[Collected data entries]

● ● ● ● ● ● ●

(** [new TextEncoder().encode(s)]: UTF-8 of code units below 256. *)
Definition TextEncoder_encode (s : string) : Uint8Array :=
  flat_map
    (fun c : ascii =>
       let n := Z.of_N (N_of_ascii c) in
       if n <? 128 then [byte_of_ascii c]
       else [byte_of_Z (192 + n / 64); byte_of_Z (128 + n mod 64)])
    (String.list_ascii_of_string s).

Definition hex_digit (n : N) : ascii :=
  match n with
  | 0 => "0" | 1 => "1" | 2 => "2" | 3 => "3" | 4 => "4" | 5 => "5"
  | 6 => "6" | 7 => "7" | 8 => "8" | 9 => "9" | 10 => "a" | 11 => "b"
  | 12 => "c" | 13 => "d" | 14 => "e" | _ => "f"
  end%N%char.

(** [b.toString(16)] for a byte. *)
Definition byte_toString16 (b : byte) : string :=
  let n := Byte.to_N b in
  if (n <? 16)%N then String (hex_digit n) EmptyString
  else String (hex_digit (n / 16)) (String (hex_digit (n mod 16)) EmptyString).

(** [s.padStart(2, '0')] *)
Definition padStart2 (s : string) : string :=
  match s with
  | EmptyString => "00"
  | String c EmptyString => String "0" (String c EmptyString)
  | _ => s
  end.

(** [parts.join('')] *)
Definition join_empty (parts : list string) : string :=
  fold_right String.append EmptyString parts.

(** [Array.from(bytes).map(b => b.toString(16).padStart(2, '0')).join('')] *)
Definition hex_of_bytes (bytes : Uint8Array) : string :=
  join_empty (map (fun b => padStart2 (byte_toString16 b)) bytes).

(** The value of a hexadecimal digit, either case. *)
Definition unhex (c : ascii) : option Z :=
  let n := Z.of_N (N_of_ascii c) in
  if (48 <=? n) && (n <=? 57) then Some (n - 48)
  else if (97 <=? n) && (n <=? 102) then Some (n - 87)
  else if (65 <=? n) && (n <=? 70) then Some (n - 55)
  else None.

(** [Buffer.from(s, 'hex')]: pairs of hexadecimal digits are decoded until
    the first pair that is not hexadecimal; an odd last character is
    dropped.  It does not throw. *)
Fixpoint Buffer_from_hex (s : string) : Uint8Array :=
  match s with
  | String a (String b r) =>
      match unhex a, unhex b with
      | Some x, Some y => byte_of_Z (16 * x + y) :: Buffer_from_hex r
      | _, _ => []
      end
  | _ => []
  end.

End JS.
Import JS.

Notation "'do' x <- c ; k" := (JS.bind c (fun x => k))
  (at level 10, x name, c at level 100, k at level 200, only parsing).

(** ** The [jose] library, as far as [auth.ts] uses it *)

Module Jose.

(** A JWT claims set: a JSON object. *)
Abbreviation Claims := (gmap string JsValue).

(** Characters of a compact serialisation: the base64url alphabet and the
    dot that joins the three segments. *)
Definition is_compact_char (c : ascii) : bool :=
  let n := Z.of_N (N_of_ascii c) in
  ((48 <=? n) && (n <=? 57)) || ((65 <=? n) && (n <=? 90))
  || ((97 <=? n) && (n <=? 122)) || (n =? 45) || (n =? 95) || (n =? 46).

Fixpoint string_forallb (p : ascii -> bool) (s : string) : bool :=
  match s with
  | EmptyString => true
  | String c r => p c && string_forallb p r
  end.

(** The JWS layer for the protected header [{ alg: 'HS256' }].
    [sign_compact claims key] is the compact serialisation
    [base64url(header).base64url(claims).base64url(mac)];
    [verify_compact] parses such a string, checks the MAC under the key and
    returns the claims set.  The laws: what was signed under a key verifies
    under that key and gives back the claims; a serialisation is not empty
    and uses the compact alphabet only. *)
Class JoseLib := {
  sign_compact : Claims -> Uint8Array -> string;
  verify_compact : string -> Uint8Array -> Completion Claims;
  verify_sign_compact :
    forall claims key, verify_compact (sign_compact claims key) key = Return claims;
  sign_compact_alphabet :
    forall claims key, string_forallb is_compact_char (sign_compact claims key) = true;
  sign_compact_nonempty :
    forall claims key, sign_compact claims key <> EmptyString
}.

● ● ● ● ● ● ●

From the first line to the last, please write out the entries exactly.

■ **Answer to the exercise**:
(** [new TextEncoder().encode(s)]: UTF-8 of code units below 256. *)
Definition TextEncoder_encode (s : string) : Uint8Array :=
  flat_map
    (fun c : ascii =>
       let n := Z.of_N (N_of_ascii c) in
       if n <? 128 then [byte_of_ascii c]
       else [byte_of_Z (192 + n / 64); byte_of_Z (128 + n mod 64)])
    (String.list_ascii_of_string s).

Definition hex_digit (n : N) : ascii :=
  match n with
  | 0 => "0" | 1 => "1" | 2 => "2" | 3 => "3" | 4 => "4" | 5 => "5"
  | 6 => "6" | 7 => "7" | 8 => "8" | 9 => "9" | 10 => "a" | 11 => "b"
  | 12 => "c" | 13 => "d" | 14 => "e" | _ => "f"
  end%N%char.

(** [b.toString(16)] for a byte. *)
Definition byte_toString16 (b : byte) : string :=
  let n := Byte.to_N b in
  if (n <? 16)%N then String (hex_digit n) EmptyString
  else String (hex_digit (n / 16)) (String (hex_digit (n mod 16)) EmptyString).

(** [s.padStart(2, '0')] *)
Definition padStart2 (s : string) : string :=
  match s with
  | EmptyString => "00"
  | String c EmptyString => String "0" (String c EmptyString)
  | _ => s
  end.

(** [parts.join('')] *)
Definition join_empty (parts : list string) : string :=
  fold_right String.append EmptyString parts.

(** [Array.from(bytes).map(b => b.toString(16).padStart(2, '0')).join('')] *)
Definition hex_of_bytes (bytes : Uint8Array) : string :=
  join_empty (map (fun b => padStart2 (byte_toString16 b)) bytes).

(** The value of a hexadecimal digit, either case. *)
Definition unhex (c : ascii) : option Z :=
  let n := Z.of_N (N_of_ascii c) in
  if (48 <=? n) && (n <=? 57) then Some (n - 48)
  else if (97 <=? n) && (n <=? 102) then Some (n - 87)
  else if (65 <=? n) && (n <=? 70) then Some (n - 55)
  else None.

(** [Buffer.from(s, 'hex')]: pairs of hexadecimal digits are decoded until
    the first pair that is not hexadecimal; an odd last character is
    dropped.  It does not throw. *)
Fixpoint Buffer_from_hex (s : string) : Uint8Array :=
  match s with
  | String a (String b r) =>
      match unhex a, unhex b with
      | Some x, Some y => byte_of_Z (16 * x + y) :: Buffer_from_hex r
      | _, _ => []
      end
  | _ => []
  end.

End JS.
Import JS.

Notation "'do' x <- c ; k" := (JS.bind c (fun x => k))
  (at level 10, x name, c at level 100, k at level 200, only parsing).

(** ** The [jose] library, as far as [auth.ts] uses it *)

Module Jose.

(** A JWT claims set: a JSON object. *)
Abbreviation Claims := (gmap string JsValue).

(** Characters of a compact serialisation: the base64url alphabet and the
    dot that joins the three segments. *)
Definition is_compact_char (c : ascii) : bool :=
  let n := Z.of_N (N_of_ascii c) in
  ((48 <=? n) && (n <=? 57)) || ((65 <=? n) && (n <=? 90))
  || ((97 <=? n) && (n <=? 122)) || (n =? 45) || (n =? 95) || (n =? 46).

Fixpoint string_forallb (p : ascii -> bool) (s : string) : bool :=
  match s with
  | EmptyString => true
  | String c r => p c && string_forallb p r
  end.

(** The JWS layer for the protected header [{ alg: 'HS256' }].
    [sign_compact claims key] is the compact serialisation
    [base64url(header).base64url(claims).base64url(mac)];
    [verify_compact] parses such a string, checks the MAC under the key and
    returns the claims set.  The laws: what was signed under a key verifies
    under that key and gives back the claims; a serialisation is not empty
    and uses the compact alphabet only. *)
Class JoseLib := {
  sign_compact : Claims -> Uint8Array -> string;
  verify_compact : string -> Uint8Array -> Completion Claims;
  verify_sign_compact :
    forall claims key, verify_compact (sign_compact claims key) key = Return claims;
  sign_compact_alphabet :
    forall claims key, string_forallb is_compact_char (sign_compact claims key) = true;
  sign_compact_nonempty :
    forall claims key, sign_compact claims key <> EmptyString
}.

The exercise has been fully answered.